WHAT IS BEING ASKED: Copy out each line of the data that includes the string "returns".

BEGIN

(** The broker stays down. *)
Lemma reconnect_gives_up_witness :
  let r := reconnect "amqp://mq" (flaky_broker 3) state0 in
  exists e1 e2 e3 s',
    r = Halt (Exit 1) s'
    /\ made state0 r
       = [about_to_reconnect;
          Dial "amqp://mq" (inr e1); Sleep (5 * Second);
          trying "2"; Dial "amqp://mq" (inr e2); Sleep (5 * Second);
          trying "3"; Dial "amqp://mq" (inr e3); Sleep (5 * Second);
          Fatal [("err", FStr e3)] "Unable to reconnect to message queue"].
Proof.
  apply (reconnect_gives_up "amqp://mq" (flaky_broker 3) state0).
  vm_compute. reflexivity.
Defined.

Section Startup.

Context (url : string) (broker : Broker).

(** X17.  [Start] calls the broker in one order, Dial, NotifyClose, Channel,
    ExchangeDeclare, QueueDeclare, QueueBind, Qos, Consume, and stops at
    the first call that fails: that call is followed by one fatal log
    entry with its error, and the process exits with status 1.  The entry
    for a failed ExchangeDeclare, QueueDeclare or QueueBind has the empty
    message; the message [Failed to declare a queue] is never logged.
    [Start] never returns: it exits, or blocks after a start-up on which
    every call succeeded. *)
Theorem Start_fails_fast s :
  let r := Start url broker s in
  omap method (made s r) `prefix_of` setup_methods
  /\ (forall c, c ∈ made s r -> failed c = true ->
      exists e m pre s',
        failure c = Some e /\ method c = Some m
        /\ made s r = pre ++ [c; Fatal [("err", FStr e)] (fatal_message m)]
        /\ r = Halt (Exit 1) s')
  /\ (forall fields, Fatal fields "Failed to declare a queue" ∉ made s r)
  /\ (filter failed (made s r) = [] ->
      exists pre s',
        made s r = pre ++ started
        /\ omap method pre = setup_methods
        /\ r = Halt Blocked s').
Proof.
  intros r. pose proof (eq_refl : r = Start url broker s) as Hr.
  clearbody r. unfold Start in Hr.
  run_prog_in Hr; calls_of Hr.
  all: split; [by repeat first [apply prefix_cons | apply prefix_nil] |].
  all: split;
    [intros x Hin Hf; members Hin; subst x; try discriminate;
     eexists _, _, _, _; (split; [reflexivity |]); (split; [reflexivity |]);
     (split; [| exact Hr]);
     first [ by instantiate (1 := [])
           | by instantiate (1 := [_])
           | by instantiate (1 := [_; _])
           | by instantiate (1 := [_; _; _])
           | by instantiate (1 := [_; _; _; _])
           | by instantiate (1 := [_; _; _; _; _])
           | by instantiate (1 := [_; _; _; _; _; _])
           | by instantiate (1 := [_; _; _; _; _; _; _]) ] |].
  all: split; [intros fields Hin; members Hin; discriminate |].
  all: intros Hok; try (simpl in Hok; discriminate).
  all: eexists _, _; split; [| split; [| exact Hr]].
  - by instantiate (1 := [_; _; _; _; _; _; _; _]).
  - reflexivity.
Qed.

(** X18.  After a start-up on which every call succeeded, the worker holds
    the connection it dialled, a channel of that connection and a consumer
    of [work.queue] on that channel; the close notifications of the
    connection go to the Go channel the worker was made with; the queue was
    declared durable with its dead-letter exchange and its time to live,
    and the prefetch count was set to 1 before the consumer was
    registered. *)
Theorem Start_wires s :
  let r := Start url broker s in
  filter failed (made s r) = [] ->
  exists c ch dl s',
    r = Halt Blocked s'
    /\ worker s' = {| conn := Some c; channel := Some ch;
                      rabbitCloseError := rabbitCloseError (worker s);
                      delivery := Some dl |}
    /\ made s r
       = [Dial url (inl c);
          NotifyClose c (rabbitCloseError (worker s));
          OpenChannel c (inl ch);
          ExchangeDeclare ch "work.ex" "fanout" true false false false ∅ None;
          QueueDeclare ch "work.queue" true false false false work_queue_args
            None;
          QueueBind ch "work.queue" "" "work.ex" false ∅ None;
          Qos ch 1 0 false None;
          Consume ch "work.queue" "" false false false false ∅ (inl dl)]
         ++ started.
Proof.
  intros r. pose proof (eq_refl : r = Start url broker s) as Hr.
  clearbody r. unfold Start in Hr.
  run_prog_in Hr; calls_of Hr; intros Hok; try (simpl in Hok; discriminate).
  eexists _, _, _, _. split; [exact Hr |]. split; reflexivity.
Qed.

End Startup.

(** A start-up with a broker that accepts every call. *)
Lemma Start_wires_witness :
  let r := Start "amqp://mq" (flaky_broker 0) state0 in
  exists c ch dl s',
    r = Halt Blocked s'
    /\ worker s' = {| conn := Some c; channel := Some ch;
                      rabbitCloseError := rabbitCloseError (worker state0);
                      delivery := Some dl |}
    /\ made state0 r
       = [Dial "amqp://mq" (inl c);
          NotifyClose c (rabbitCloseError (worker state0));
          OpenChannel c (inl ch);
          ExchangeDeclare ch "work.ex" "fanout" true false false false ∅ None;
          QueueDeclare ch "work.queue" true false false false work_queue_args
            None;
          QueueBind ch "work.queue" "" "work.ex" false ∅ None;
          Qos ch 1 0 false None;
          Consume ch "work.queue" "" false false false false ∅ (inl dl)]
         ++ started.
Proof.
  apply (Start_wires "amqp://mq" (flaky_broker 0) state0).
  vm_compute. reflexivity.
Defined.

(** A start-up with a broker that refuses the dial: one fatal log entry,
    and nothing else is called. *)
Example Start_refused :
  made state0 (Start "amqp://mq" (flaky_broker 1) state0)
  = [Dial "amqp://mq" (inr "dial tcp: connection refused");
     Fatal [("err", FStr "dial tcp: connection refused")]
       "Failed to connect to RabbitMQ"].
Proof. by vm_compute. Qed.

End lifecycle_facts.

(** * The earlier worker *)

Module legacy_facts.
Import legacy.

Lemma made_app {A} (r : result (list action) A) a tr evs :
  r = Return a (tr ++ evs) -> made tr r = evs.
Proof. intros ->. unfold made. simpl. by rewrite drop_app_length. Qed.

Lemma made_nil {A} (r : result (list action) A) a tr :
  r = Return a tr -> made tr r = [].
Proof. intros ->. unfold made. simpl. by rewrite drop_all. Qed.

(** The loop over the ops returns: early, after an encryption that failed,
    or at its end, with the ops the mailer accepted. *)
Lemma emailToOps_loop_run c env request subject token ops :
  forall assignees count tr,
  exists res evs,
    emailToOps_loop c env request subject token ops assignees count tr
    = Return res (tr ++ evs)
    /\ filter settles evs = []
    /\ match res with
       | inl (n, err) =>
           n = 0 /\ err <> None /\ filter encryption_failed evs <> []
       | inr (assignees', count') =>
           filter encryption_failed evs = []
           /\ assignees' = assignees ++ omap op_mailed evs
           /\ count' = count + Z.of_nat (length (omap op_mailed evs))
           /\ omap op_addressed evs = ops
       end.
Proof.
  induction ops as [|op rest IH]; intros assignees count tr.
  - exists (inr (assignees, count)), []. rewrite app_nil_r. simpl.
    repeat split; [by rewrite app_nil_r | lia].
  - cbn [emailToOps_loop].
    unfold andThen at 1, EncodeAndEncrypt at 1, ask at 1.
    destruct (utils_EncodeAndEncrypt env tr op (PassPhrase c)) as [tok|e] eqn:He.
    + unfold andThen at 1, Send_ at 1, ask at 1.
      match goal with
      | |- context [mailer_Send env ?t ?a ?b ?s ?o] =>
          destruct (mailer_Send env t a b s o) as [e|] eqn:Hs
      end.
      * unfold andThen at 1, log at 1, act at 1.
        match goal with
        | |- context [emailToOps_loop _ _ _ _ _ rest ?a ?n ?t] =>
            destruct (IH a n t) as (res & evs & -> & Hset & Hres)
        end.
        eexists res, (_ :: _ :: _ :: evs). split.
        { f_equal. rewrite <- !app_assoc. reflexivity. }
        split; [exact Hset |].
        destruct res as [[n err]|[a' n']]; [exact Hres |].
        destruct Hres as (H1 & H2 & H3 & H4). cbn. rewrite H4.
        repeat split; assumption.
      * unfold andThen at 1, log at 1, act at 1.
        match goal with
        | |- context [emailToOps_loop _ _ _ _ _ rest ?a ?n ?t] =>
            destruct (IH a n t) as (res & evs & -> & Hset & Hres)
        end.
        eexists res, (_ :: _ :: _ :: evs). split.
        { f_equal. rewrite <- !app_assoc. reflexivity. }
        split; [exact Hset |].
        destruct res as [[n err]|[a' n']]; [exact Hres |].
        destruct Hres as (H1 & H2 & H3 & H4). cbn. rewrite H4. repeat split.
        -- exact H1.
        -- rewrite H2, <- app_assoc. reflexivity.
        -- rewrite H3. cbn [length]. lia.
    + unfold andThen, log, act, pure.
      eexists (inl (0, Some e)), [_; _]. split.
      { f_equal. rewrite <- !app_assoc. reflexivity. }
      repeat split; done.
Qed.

END

RESPONSE TO THE EXERCISE:
    [Start] never returns: it exits, or blocks after a start-up on which
(** The loop over the ops returns: early, after an encryption that failed,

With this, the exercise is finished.